Each line below must be set down exactly as it stands.

"""

(** * sparse_dot_topn: row-pruned sparse matrix product

    A shallow embedding of [src/sparse_dot_topn/sparse_dot_topn_source.cpp]
    and the properties of its three entry points.

    Modelling conventions.
    - A C++ [int] is a [Z].  Signed overflow is undefined behaviour in C++,
      so no wrap-around is modelled.  On a valid input the counters stay
      within the sizes the caller passes: [length] is at most [n_col]
      ([row_width_le]), [nnz] at most the capacity of [Cj] and [Cx], and
      every index is a position of the array it indexes.
    - A C++ [double] is an abstract type [V] with the four operations the
      kernel uses (the literal 0, [+], [*] and [>]).  No property of the
      kernel assumes a law about them, so each holds of IEEE binary64, where
      addition is not associative: the value of a column is the sum as the
      kernel accumulates it, the products added to 0 in storage order
      ([stored_sum]).  The instance [float_value] runs the kernel on Rocq's
      primitive binary64 numbers.  The class [ExactArith] of the semiring
      laws serves only to compare [stored_sum] with the dense product
      ([stored_row_product]); binary64 is no instance of it
      ([binary64_not_exact]).
    - An array is a [list]; [aget] and [aset] are the indexed read and
      write.  Out of range accesses are undefined behaviour in C++: the
      model reads a default and ignores the write, and the validity
      hypotheses of the theorems exclude them.
    - [std::sort] and [std::partial_sort] belong to the C++ standard
      library; they are taken through the class [StdAlgorithm] with the
      contract the standard gives them ([StdAlgorithmSpec]), which leaves
      the order of equal values open. *)

From Stdlib Require Import ZArith Lia List Bool PrimFloat.
From Stdlib Require SpecFloat FloatAxioms.
From stdpp Require Import base tactics list list_numbers sorting.

Local Open Scope Z_scope.

(** ** Arrays and loops *)

(** [a[i]] *)
Definition aget {A} (d : A) (a : list A) (i : Z) : A :=
  if i <? 0 then d else nth (Z.to_nat i) a d.

(** [a[i] = x] *)
Definition aset {A} (a : list A) (i : Z) (x : A) : list A :=
  if i <? 0 then a else <[Z.to_nat i := x]> a.

(** [for (int x = lo; x < hi; x++) body] *)
Definition for_range {St} (lo hi : Z) (body : St → Z → St) (s : St) : St :=
  fold_left body (seqZ lo (hi - lo)) s.

(** [a[lo .. hi)] *)
Definition slice {A} (a : list A) (lo hi : Z) : list A :=
  take (Z.to_nat (hi - lo)) (drop (Z.to_nat lo) a).

(** ** Values and candidates *)

Class Value (V : Type) := {
  vzero : V;
  vadd : V → V → V;
  vmul : V → V → V;
  vgt : V → V → bool
}.

(** Modelled from the spec: the struct [candidate] is declared in
    [sparse_dot_topn_source.h], which is not among the sources.  The spec
    describes a candidate as a (column index, value) pair, and the kernel
    reads and writes its two fields, [index] and [value]. *)
Record candidate (V : Type) := Candidate { index : Z; value : V }.
Arguments Candidate {V} _ _.
Arguments index {V} _.
Arguments value {V} _.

"""

*OUTPUT FOR THIS TASK*:
(** * sparse_dot_topn: row-pruned sparse matrix product

    A shallow embedding of [src/sparse_dot_topn/sparse_dot_topn_source.cpp]
    and the properties of its three entry points.

    Modelling conventions.
    - A C++ [int] is a [Z].  Signed overflow is undefined behaviour in C++,
      so no wrap-around is modelled.  On a valid input the counters stay
      within the sizes the caller passes: [length] is at most [n_col]
      ([row_width_le]), [nnz] at most the capacity of [Cj] and [Cx], and
      every index is a position of the array it indexes.
    - A C++ [double] is an abstract type [V] with the four operations the
      kernel uses (the literal 0, [+], [*] and [>]).  No property of the
      kernel assumes a law about them, so each holds of IEEE binary64, where
      addition is not associative: the value of a column is the sum as the
      kernel accumulates it, the products added to 0 in storage order
      ([stored_sum]).  The instance [float_value] runs the kernel on Rocq's
      primitive binary64 numbers.  The class [ExactArith] of the semiring
      laws serves only to compare [stored_sum] with the dense product
      ([stored_row_product]); binary64 is no instance of it
      ([binary64_not_exact]).
    - An array is a [list]; [aget] and [aset] are the indexed read and
      write.  Out of range accesses are undefined behaviour in C++: the
      model reads a default and ignores the write, and the validity
      hypotheses of the theorems exclude them.
    - [std::sort] and [std::partial_sort] belong to the C++ standard
      library; they are taken through the class [StdAlgorithm] with the
      contract the standard gives them ([StdAlgorithmSpec]), which leaves
      the order of equal values open. *)

From Stdlib Require Import ZArith Lia List Bool PrimFloat.
From Stdlib Require SpecFloat FloatAxioms.
From stdpp Require Import base tactics list list_numbers sorting.

Local Open Scope Z_scope.

(** ** Arrays and loops *)

(** [a[i]] *)
Definition aget {A} (d : A) (a : list A) (i : Z) : A :=
  if i <? 0 then d else nth (Z.to_nat i) a d.

(** [a[i] = x] *)
Definition aset {A} (a : list A) (i : Z) (x : A) : list A :=
  if i <? 0 then a else <[Z.to_nat i := x]> a.

(** [for (int x = lo; x < hi; x++) body] *)
Definition for_range {St} (lo hi : Z) (body : St → Z → St) (s : St) : St :=
  fold_left body (seqZ lo (hi - lo)) s.

(** [a[lo .. hi)] *)
Definition slice {A} (a : list A) (lo hi : Z) : list A :=
  take (Z.to_nat (hi - lo)) (drop (Z.to_nat lo) a).

(** ** Values and candidates *)

Class Value (V : Type) := {
  vzero : V;
  vadd : V → V → V;
  vmul : V → V → V;
  vgt : V → V → bool
}.

(** Modelled from the spec: the struct [candidate] is declared in
    [sparse_dot_topn_source.h], which is not among the sources.  The spec
    describes a candidate as a (column index, value) pair, and the kernel
    reads and writes its two fields, [index] and [value]. *)
Record candidate (V : Type) := Candidate { index : Z; value : V }.
Arguments Candidate {V} _ _.
Arguments index {V} _.
Arguments value {V} _.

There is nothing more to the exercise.